Apologies! Screwed up the last post, it should have just read:

A lot of Richard Corbens stuff needs reprinting, especially this and Den. I was lucky enough to pick up a copy of The Last Voyage Of Sinbad about twenty two years ago for the princely sum of £1.99!! That was in the old Comic Showcase in London which is sadly no more.

Mabs

Last night I finished Judge Dredd (IDW) Vol. 2; the book comprised mainly of 'The Long Fail' storyline, the title said it all basically as the story was a huge fail in my opinion. It was really poor, and the artwork was also not my cup of tea. Surely the writer could've made it more engaging, the premise of unruly robots and major electronic blackouts was a nice one, but it was executed poorly. I was hoping this volume would be a tad better than the first one, but it wasn't. I know its tailored for the U.S market, but I just cannot see how someone in the States would find this exciting, it's worlds apart from the Dredd we know and love here in the U.K. But hopefully new readers will start to get the real flavour of Judge Dredd with the Case Files and various collections,  which should be more readily available for them especially after the movie which has perked a lot of people's curiosities.
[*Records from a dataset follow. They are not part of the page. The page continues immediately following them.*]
(* ===== verification/BranchPredInv.v ===== *)
(** * The branch prediction unit: what a prediction changes

    [bp_ok] is the well-formedness of the unit.  [predict_returns] says that a
    prediction returns, keeps it, and what it changes ([predicted]): one
    record is added, and the record says how the return address stack, the
    direction predictor and the indirect predictor are put back. *)
From S2P Require Import Prelude PipeData BpTables BpTableProps BpDirection BpDirectionProps BranchPred.

Section unit.
Context `{I : Isa} {BI : BranchIsa I} {DP : DirectionPredictor} {DO : DirectionPredictorOk DP}.
Implicit Types (h : PredictorHistory) (s : BPredUnit) (r : ReturnAddrStack) (p : SimpleIndirectPredictor).
Variable n R : Z.       (* threads, and the size of a return address stack *)

(** ** Well-formedness *)

Record rec_ok s h : Prop := {
  hk_dir : dp_histOk (dp_shape (direction s)) (ph_bpHistory h);
  hk_ras : 0 ≤ ph_RASIndex h < R;
  hk_ind : is_Some (iPred s) → is_Some (ph_indirectHistory h);
}.

Record bp_ok s : Prop := {
  bo_dir : dp_ok n (direction s);
  bo_btb : btb_ok (BTB s);
  bo_ras : vec n (ras_ok R) (RAS s);
  bo_ind p : iPred s = Some p → ind_ok n p;
  bo_len : Z.of_nat (length (predHist s)) = n;
  bo_recs t hs : vget (predHist s) t = Ok hs → Forall (rec_ok s) hs;
}.

(** what no operation changes *)
Definition bp_kind s : Shape * option IndirectParams := (dp_shape (direction s), ind_cfg <$> iPred s).

Lemma rec_ok_kind s s' h : bp_kind s' = bp_kind s → rec_ok s h → rec_ok s' h.
Proof.
  unfold bp_kind. intros E [H1 H2 H3]. injection E as E1 E2. split; [by rewrite E1|done|].
  intros [p' Hp']. rewrite Hp' in E2. apply H3. destruct (iPred s); [by eexists|done].
Qed.

(** a state with the same records is well formed if its parts are *)
Lemma bp_ok_parts s s' : bp_ok s → bp_kind s' = bp_kind s → predHist s' = predHist s →
  dp_ok n (direction s') → btb_ok (BTB s') → vec n (ras_ok R) (RAS s') → (∀ p, iPred s' = Some p → ind_ok n p) → bp_ok s'.
Proof.
  intros Hs Hk Hh H1 H2 H3 H4. split; try done; rewrite Hh; [apply (bo_len _ Hs)|]. intros t hs Ht.
  eapply Forall_impl; [by apply (bo_recs _ Hs t)|]. intros h. by apply rec_ok_kind.
Qed.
Mark Waid's Daredevil Vol.5 was a much better read. I always loved the character and especially his relationship with best friend Foggy Nelson. And here it is under the spotlight after we find that Foggy has cancer. Waid's writing is wonderful, and Samnee's vibrant artwork is a brilliant match to the story. Especially those quieter moments when the news is broken to them by the doctor. Chris Samnee potrays panels beautifully, and his action scenes are also a standout. The visualisation of Daredevil's sonar vision is rendered superbly. I absolutely loved Waid's vision for the story; being a fan of Frank Miller's Daredevil I was worried if this more colourful and 'light hearted' tone would work for the character, well I needn't have worried because it was superb.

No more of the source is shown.